Congresso aprova medida que proíbe a suspensão de aulas presenciais e três de MS são favoráveis

Projeto de Lei que define educação como atividade essencial vai agora ao Senado

Projeto de lei pode fazer com que aulas sejam presenciais na rede pública

 

O Congresso Nacional aprovou o Projeto de Lei que torna a educação atividade essencial, proibindo o fechamento das escolas e delegando aos pais a decisão de mandar ou não os filhos às aulas presenciais. Dos oito parlamentares que compõem a bancada sul-mato-grossense, três se posicionaram favoráveis à medida.

São eles: Loester Trutis (PSL), Beto Pereira (PSDB) e Luiz Ovando (PSL). Os demais representantes do Estado na Casa, Dagoberto Nogueira (PDT), Fábrio Trad (PSD), Rose Modesto (PSDB), Bia Cavassa (PSDB) e Vander Loubet (PT).

O texto agora segue para apreciação e aprovação no Senado.

De autoria de Paula Belmonte (Cidadania-DF), o projeto vale para situações de emergência e calamidade pública. A suspensão das aulas só é reconhecida “em condições sanitárias aferidas com base em critérios técnicos e científicos devidamente publicizados”.

Um dos artigos prevê ainda que é direito dos responsáveis pelos estudantes tomar a decisão pelo ensino remoto.

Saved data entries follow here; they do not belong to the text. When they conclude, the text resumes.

(** * Scroll-synchronised animation and looping carousels

    A shallow embedding of the stateful parts of the site:

    - [GalleryCarousel]      (src/App.jsx): clone-padded sliding carousel;
    - [AutoScrollGallery]    (src/components/AutoScrollGallery.jsx):
                             auto-scrolling strip with seamless wrap;
    - [useParallaxRelative]  (src/App.jsx): scroll-driven background offset;
    - the section observer of [App] (src/App.jsx);
    - [LogoMark], [hexWithAlpha], the navigation links and the effects'
      cleanup functions.

    React state cells are record fields, every event handler and effect
    callback is a function on that record, and the browser is an explicit
    stream of events.  JavaScript numbers that hold slide positions are
    integers ([Z]); pixel and millisecond quantities are exact rationals
    ([Q]), so rounding of IEEE doubles is not part of the model. *)

From Stdlib Require Import ZArith QArith Qround Qminmax Lqa Lia List String Ascii Bool DecimalString.
From stdpp Require Import base decidable option list strings gmap.
Import ListNotations.

#[local] Open Scope Z_scope.

(** ** GalleryCarousel (src/App.jsx) *)

Module GalleryCarousel.

Section Slides.
Context {A : Type}.

(** [slides]: the images padded with a clone of the last image in front
    and a clone of the first image behind; empty for no images. *)
Definition slides (images : list A) : list A :=
  match images with
  | [] => []
  | first :: _ => List.last images first :: images ++ [first]
  end.
End Slides.

(** The three [useState] cells of the component. *)
Record state : Type := mk_state {
  index       : Z;      (* position in [slides] *)
  isAnimating : bool;   (* CSS transition enabled *)
  paused      : bool    (* pointer is over the carousel *)
}.

(** Initial render: [useState(1)], [useState(true)], [useState(false)]. *)
Definition init : state :=
  {| index := 1; isAnimating := true; paused := false |}.

Definition setIndex (f : Z -> Z) (s : state) : state :=
  {| index := f (index s); isAnimating := isAnimating s; paused := paused s |}.

Definition setAnimating (b : bool) (s : state) : state :=
  {| index := index s; isAnimating := b; paused := paused s |}.

Definition setPaused (b : bool) (s : state) : state :=
  {| index := index s; isAnimating := isAnimating s; paused := b |}.

(** What the browser can deliver to the component. *)
Inductive event : Type :=
| IntervalTick            (* the 3500 ms [setInterval] callback *)
| TransitionEnd           (* "transitionend" on the track *)
| AnimationFrame          (* [requestAnimationFrame] callback *)
| Go (dir : Z)            (* prev / next button: [go(-1)], [go(1)] *)
| Dot (i : nat)           (* click on the i-th dot *)
| MouseEnter
| MouseLeave.

Section Component.
Context {A : Type}.
Variable images : list A.

(** [images.length] and [slides.length]. *)
Definition n : Z := Z.of_nat (length images).
Definition slen : Z := Z.of_nat (length (slides images)).

(** The autoplay effect installs its interval unless
    [paused || !slides.length]. *)
Definition autoplay_installed (s : state) : bool :=
  negb (paused s || (slen =? 0)).

(** Interval callback: [setIndex(i => i + 1); setAnimating(true)]. *)
Definition onInterval (s : state) : state :=
  if autoplay_installed s
  then setAnimating true (setIndex (fun i => i + 1) s)
  else s.

(** [onEnd]: wrap handling after a finished transition. *)
Definition onEnd (s : state) : state :=
  if index s =? slen - 1 then
    setIndex (fun _ => 1) (setAnimating false s)
  else if index s =? 0 then
    setIndex (fun _ => slen - 2) (setAnimating false s)
  else s.

(** Re-enable effect: while [isAnimating] is false a frame callback is
    pending, and it runs [setAnimating(true)]. *)
Definition frame_pending (s : state) : bool := negb (isAnimating s).

Definition onFrame (s : state) : state :=
  if frame_pending s then setAnimating true s else s.

(** [go(dir)]: [setAnimating(true); setIndex(i => i + dir)]. *)
Definition go (dir : Z) (s : state) : state :=
  setIndex (fun i => i + dir) (setAnimating true s).

(** Dot click: [setIndex(i + 1); setAnimating(true)].  One dot is
    rendered per image, so a click on a dot that does not exist is never
    delivered. *)
Definition onDot (i : nat) (s : state) : state :=
  if (i <? length images)%nat
  then setAnimating true (setIndex (fun _ => Z.of_nat i + 1) s)
  else s.

Definition step (s : state) (e : event) : state :=
  match e with
  | IntervalTick   => onInterval s
  | TransitionEnd  => onEnd s
  | AnimationFrame => onFrame s
  | Go dir         => go dir s
  | Dot i          => onDot i s
  | MouseEnter     => setPaused true s
  | MouseLeave     => setPaused false s
  end.

Definition run (s : state) (es : list event) : state :=
  fold_left step es s.

(** [realIndex]: [images.length ? (index - 1 + n) % n : 0]; the
    JavaScript remainder takes the sign of the dividend, as [Z.rem]. *)
Definition realIndex (s : state) : Z :=
  if n =? 0 then 0 else Z.rem (index s - 1 + n) n.

(** Bounds of the clone-padded sequence and of the dot indicator. *)
Definition index_in_bounds (s : state) : Prop :=
  0 <= index s <= n + 1.

Definition realIndex_in_bounds (s : state) : Prop :=
  0 <= realIndex s <= n - 1.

Nesse caso, as escolas devem fornecer atividades que eles possam fazer em casa.

Embora a pandemia da Covid-19 seja a principal impulsionadora da ideia do PL, ele vale para situações semelhantes no futuro, para que as escolas sempre sigam abertas.

Uma emenda que condicionava o retorno à vacinação em massa de professores e funcionários das unidades de ensino foi rejeitada.

Especialistas e entidades de classe fizeram coro contrário à medida, salientando que em todos os países do globo a imunização dos educadores é vista como essencial para a retomada do ensino.

No Brasil, esses profissionais até estão listados entre os prioritários, mas somente na última fase da campanha.

Em Mato Grosso do Sul, os policiais e membros das forças de segurança, que estavam no mesmo grupo dos profissionais da educação, passaram na frente e foram vacinados, já que estão diariamente nas ruas expostos à doença.

Centros como São Paulo já deram início à vacinação dos professores, mas no Estado, a meta é iniciar essa imunização somente quando chegarem doses suficientes para garantir ao menos a primeira dose a todos.